> _Task description_
For the data below, please report each line where the word "fails" is found.
#### Source material ####
(** The request of task [i] when the signal came, and what has become of it. *)
Definition followed (ms : list ServerMove) (q : Pool) (i : nat) (r : HttpRequest) : Prop :=
  (pl_tasks q !! i = None ∧ Runs (HangUp i) ∈ ms ∧ (steps_of i ms <= longest)%nat)
  ∨ ∃ tk k, pl_tasks q !! i = Some tk ∧ tk_request tk = Some r
      ∧ (steps_of i ms + k = longest)%nat ∧ within k (tk_thread tk).
Definition draining_ok (p : Pool) (ms : list ServerMove) (q : Pool) : Prop :=
  (∀ i tk r, pl_tasks p !! i = Some tk → tk_request tk = Some r → followed ms q i r)
  ∧ (∀ i tk r, pl_tasks q !! i = Some tk → tk_request tk = Some r →
       ∃ tk0, pl_tasks p !! i = Some tk0 ∧ tk_request tk0 = Some r)
  ∧ (pl_next p <= pl_next q)%nat.
Lemma followed_same ms m q q' i r :
  followed ms q i r → pl_tasks q' !! i = pl_tasks q !! i → is_step i m = false → followed (ms ++ [m]) q' i r.
Proof.
  intros Hf Hq Hm. unfold followed. rewrite Hq, steps_of_snoc, Hm, Nat.add_0_r.
  destruct Hf as [(Hn & Hin & Hs)|?]; [left | by right]. split; [done|]. split; [|done].
  apply elem_of_app. by left.
Qed.
Lemma draining_task p ms q j fails q' m :
  (∀ i, is_step i m = bool_decide (j = i)) → draining_ok p ms q → step_task j fails q = Some q' →
  draining_ok p (ms ++ [m]) q'.
Proof.
  intros Hm (Hf & Hd & Hn) (tk0 & Htk & ([st' t'] & Ha & [= <-])%bind_Some)%bind_Some.
  split; [|split; [|exact Hn]].
  - intros i tk r Hi Hr. destruct (decide (j = i)) as [<-|Hne].
    + right. destruct (Hf _ _ _ Hi Hr) as [(Hnone & _)|(tk1 & k & Htk1 & Hr1 & Hs & Hw)]; [congruence|].
      rewrite Htk in Htk1. injection Htk1 as <-.
      destruct (advance_within _ _ _ _ _ _ Hw Ha) as (n' & -> & Hw').
      exists (mk_task (tk_request tk0) t'), n'. cbn [pl_tasks]. rewrite lookup_insert_eq, steps_of_snoc, Hm.
      rewrite bool_decide_true by done. split; [done|]. split; [done|]. split; [lia | done].
    + eapply followed_same; [by eapply Hf| |].
      * cbn [pl_tasks]. by rewrite lookup_insert_ne.
      * rewrite Hm. by apply bool_decide_false.
  - intros i tk r. cbn [pl_tasks]. intros [[<- <-]|[_ ?]]%lookup_insert_Some; [|by eapply Hd].
    cbn. intros Hr. by eapply Hd.
Qed.
Lemma draining_pool p ms q m q' :
  (∀ i tk, pl_tasks p !! i = Some tk → (i < pl_next p)%nat) →
  match m with Arrive _ _ => False | _ => True end →
  draining_ok p ms q → pool_step q m = Some q' → draining_ok p (ms ++ [Runs m]) q'.
Proof.
  intros Hnext Hm Hok. destruct m as [w r|a b|j|j e|j|up]; [done|..]; cbn [pool_step].
  - intros (ttl & _ & [= <-])%bind_Some. destruct Hok as (Hf & Hd & Hn).
    split; [|split; [|cbn; lia]]; cbn [add_task pl_tasks].
    + intros i tk r Hi Hr. eapply followed_same; [by eapply Hf| |done]. cbn [add_task pl_tasks].
      rewrite lookup_insert_ne; [done|]. specialize (Hnext _ _ Hi). lia.
    + intros i tk r [[<- <-]|[_ ?]]%lookup_insert_Some; [done | by eapply Hd].
  - by apply draining_task.
  - by apply draining_task.
  - intros [= <-]. destruct Hok as (Hf & Hd & Hn). split; [|split; [|exact Hn]].
    + intros i tk r Hi Hr. specialize (Hf _ _ _ Hi Hr). destruct (decide (j = i)) as [<-|Hne].
      * left. cbn [pl_tasks]. rewrite lookup_delete_eq. split; [done|]. split; [apply elem_of_app; right; by left|].
        rewrite steps_of_snoc. cbn [is_step]. destruct Hf as [(_ & _ & ?)|(? & ? & _ & _ & ? & _)]; lia.
      * eapply followed_same; [exact Hf| |done]. cbn [pl_tasks]. by rewrite lookup_delete_ne.
    + intros i tk r. cbn [pl_tasks]. intros [_ ?]%lookup_delete_Some. by eapply Hd.
  - intros [= <-]. destruct Hok as (Hf & Hd & Hn). split; [|by split]. intros i tk r Hi Hr.
    eapply followed_same; [by eapply Hf | done..].
Qed.
Lemma draining_step p ms q m s :
  (∀ i tk, pl_tasks p !! i = Some tk → (i < pl_next p)%nat) →
  draining_ok p ms q → server_step (mk_server q Draining) m = Some s → draining_ok p (ms ++ [m]) (sv_pool s).
Proof.
  intros Hnext Hok Hs.
  assert (∀ m', (∀ i, is_step i m' = false) → draining_ok p (ms ++ [m']) q) as Hstay.
  { intros m' Hm'. destruct Hok as (Hf & Hd & Hn). split; [|by split]. intros i tk r Hi Hr.
    eapply followed_same; [by eapply Hf | done | apply Hm']. }
  destruct m as [m|sg|]; cbn [server_step sv_phase sv_pool] in Hs.
  - assert (match m with Arrive _ _ => False | _ => True end) as Hm by (by destruct m).
    assert (∃ q', pool_step q m = Some q' ∧ sv_pool s = q') as (q' & Hq & ->).
    { destruct m; [done|..]; apply bind_Some in Hs as (q' & Hq & [= <-]); by exists q'. }
    by eapply draining_pool.
  - injection Hs as <-. by apply Hstay.
  - destruct (decide (idle q)); [|done]. injection Hs as <-. by apply Hstay.
Qed.
Lemma draining_start p :
  (∀ i tk, pl_tasks p !! i = Some tk → tk_request tk ≠ None → within longest (tk_thread tk)) → draining_ok p [] p.
Proof.
  intros Hw. split; [|split; [by eauto | done]]. intros i tk r Hi Hr. right. exists tk, longest.
  split; [done|]. split; [done|]. split; [done|]. eapply Hw; [exact Hi | by rewrite Hr].
Qed.
Lemma draining_run p ms s :
  (∀ i tk, pl_tasks p !! i = Some tk → (i < pl_next p)%nat) →
  (∀ i tk, pl_tasks p !! i = Some tk → tk_request tk ≠ None → within longest (tk_thread tk)) →
  server_run ms (mk_server p Draining) = Some s →
  sv_phase s ≠ Serving ∧ draining_ok p ms (sv_pool s) ∧ (sv_phase s = Exited → idle (sv_pool s)).
Proof.
  intros Hnext Hw. revert s. induction ms as [|m ms IH] using rev_ind; intros s.
  { intros [= <-]. split; [done|]. split; [by apply draining_start | done]. }
  rewrite server_run_app. intros ([q ph] & Hq & (s' & Hs & [= <-])%bind_Some)%bind_Some.
  destruct (IH _ Hq) as (Hph & Hok & _). cbn [sv_phase sv_pool] in *.
  assert (ph = Draining) as -> by (destruct ph; done).
  split; [|split; [by eapply draining_step|]].
  - intros Hser. destruct m as [m|sg|]; cbn [server_step sv_phase sv_pool] in Hs.
    + destruct m; [done|..]; apply bind_Some in Hs as (q' & _ & [= <-]); done.
    + injection Hs as <-. cbn in Hser. by destruct (handled h sg).
    + destruct (decide (idle q)); [|done]. by injection Hs as <-.
  - intros Hex. destruct m as [m|sg|]; cbn [server_step sv_phase sv_pool] in Hs.
    + destruct m; [done|..]; apply bind_Some in Hs as (q' & _ & [= <-]); done.
    + injection Hs as <-. cbn in Hex. by destruct (handled h sg).
    + destruct (decide (idle q)); [|done]. by injection Hs as <-.
Qed.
####
> _Written response_
Lemma draining_task p ms q j fails q' m :
  (∀ i, is_step i m = bool_decide (j = i)) → draining_ok p ms q → step_task j fails q = Some q' →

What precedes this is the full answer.